* Your instructions:
Your response should consist of the entries below, written out exactly.

* Extracted data:
(** * neuro-kl: entropy and KL divergence estimation (kl_tools.py)

    A shallow embedding of [python/neuro_kl/kl_tools.py] and the
    properties of its functions.

    Conventions of the embedding.
    - A Python call either returns a value or raises: [result A].
    - A bare name of a function body ([log], [array], [zeros]) is looked
      up in the module's global namespace when the body runs; the
      namespace is a parameter [g] of every function that does such a
      lookup, and [module_globals] is the namespace the file's own
      [import] lines and [def]s create.
    - Arrays of floating point numbers are idealised: exact rationals
      ([Q]) in the data preparation functions, which only count, add,
      multiply and compare, and real numbers ([R]) in the estimators,
      which apply [log2], [log] and [digamma].  Rounding is not modelled.
      A division by zero of floats, [nan] or [inf] in numpy, is the 0
      of [Qdiv] and [Rdiv] here; the properties below either exclude
      a zero divisor by hypothesis or leave the quotient as it is
      written.  [astype('int32')] is the truncation
      toward zero; the overflow of a count beyond 32 bits is not
      modelled.
    - Integers are Python ints ([Z]); [/] and [//] between them are the
      floor division of Python 2.
    - [scipy.special.digamma] and [scipy.polyfit] are library functions
      and are parameters of the estimators; the permutation that
      [scipy.random.permutation] draws is an argument of [states2dict]. *)

From Stdlib Require Import List String Bool ZArith QArith Qround Reals Lia Lra.
From Stdlib Require Import Permutation Qreals.
Import ListNotations.

(** ** Python values and control *)

Module Py.

(** The exception classes the module can raise. *)
Inductive exn : Type :=
| NameError (name : string)
| ValueError (msg : string)
| Exception (msg : string)
| AssertionError
| KeyError (key : Z)
| IndexError
| ZeroDivisionError.

Inductive result (A : Type) : Type :=
| Ok (a : A)
| Raise (e : exn).

Arguments Ok {A} a.
Arguments Raise {A} e.

Definition bind {A B : Type} (m : result A) (k : A -> result B) : result B :=
  match m with
  | Ok a => k a
  | Raise e => Raise e
  end.

Definition returns {A : Type} (m : result A) : bool :=
  match m with Ok _ => true | Raise _ => false end.

(** [for x in l: ... f(x) ...], collecting the values. *)
Fixpoint mapM {A B : Type} (f : A -> result B) (l : list A) : result (list B) :=
  match l with
  | [] => Ok []
  | x :: l' =>
      bind (f x) (fun y => bind (mapM f l') (fun ys => Ok (y :: ys)))
  end.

* Task response:
(** * neuro-kl: entropy and KL divergence estimation (kl_tools.py)

    A shallow embedding of [python/neuro_kl/kl_tools.py] and the
    properties of its functions.

    Conventions of the embedding.
    - A Python call either returns a value or raises: [result A].
    - A bare name of a function body ([log], [array], [zeros]) is looked
      up in the module's global namespace when the body runs; the
      namespace is a parameter [g] of every function that does such a
      lookup, and [module_globals] is the namespace the file's own
      [import] lines and [def]s create.
    - Arrays of floating point numbers are idealised: exact rationals
      ([Q]) in the data preparation functions, which only count, add,
      multiply and compare, and real numbers ([R]) in the estimators,
      which apply [log2], [log] and [digamma].  Rounding is not modelled.
      A division by zero of floats, [nan] or [inf] in numpy, is the 0
      of [Qdiv] and [Rdiv] here; the properties below either exclude
      a zero divisor by hypothesis or leave the quotient as it is
      written.  [astype('int32')] is the truncation
      toward zero; the overflow of a count beyond 32 bits is not
      modelled.
    - Integers are Python ints ([Z]); [/] and [//] between them are the
      floor division of Python 2.
    - [scipy.special.digamma] and [scipy.polyfit] are library functions
      and are parameters of the estimators; the permutation that
      [scipy.random.permutation] draws is an argument of [states2dict]. *)

From Stdlib Require Import List String Bool ZArith QArith Qround Reals Lia Lra.
From Stdlib Require Import Permutation Qreals.
Import ListNotations.

(** ** Python values and control *)

Module Py.

(** The exception classes the module can raise. *)
Inductive exn : Type :=
| NameError (name : string)
| ValueError (msg : string)
| Exception (msg : string)
| AssertionError
| KeyError (key : Z)
| IndexError
| ZeroDivisionError.

Inductive result (A : Type) : Type :=
| Ok (a : A)
| Raise (e : exn).

Arguments Ok {A} a.
Arguments Raise {A} e.

Definition bind {A B : Type} (m : result A) (k : A -> result B) : result B :=
  match m with
  | Ok a => k a
  | Raise e => Raise e
  end.

Definition returns {A : Type} (m : result A) : bool :=
  match m with Ok _ => true | Raise _ => false end.

(** [for x in l: ... f(x) ...], collecting the values. *)
Fixpoint mapM {A B : Type} (f : A -> result B) (l : list A) : result (list B) :=
  match l with
  | [] => Ok []
  | x :: l' =>
      bind (f x) (fun y => bind (mapM f l') (fun ys => Ok (y :: ys)))
  end.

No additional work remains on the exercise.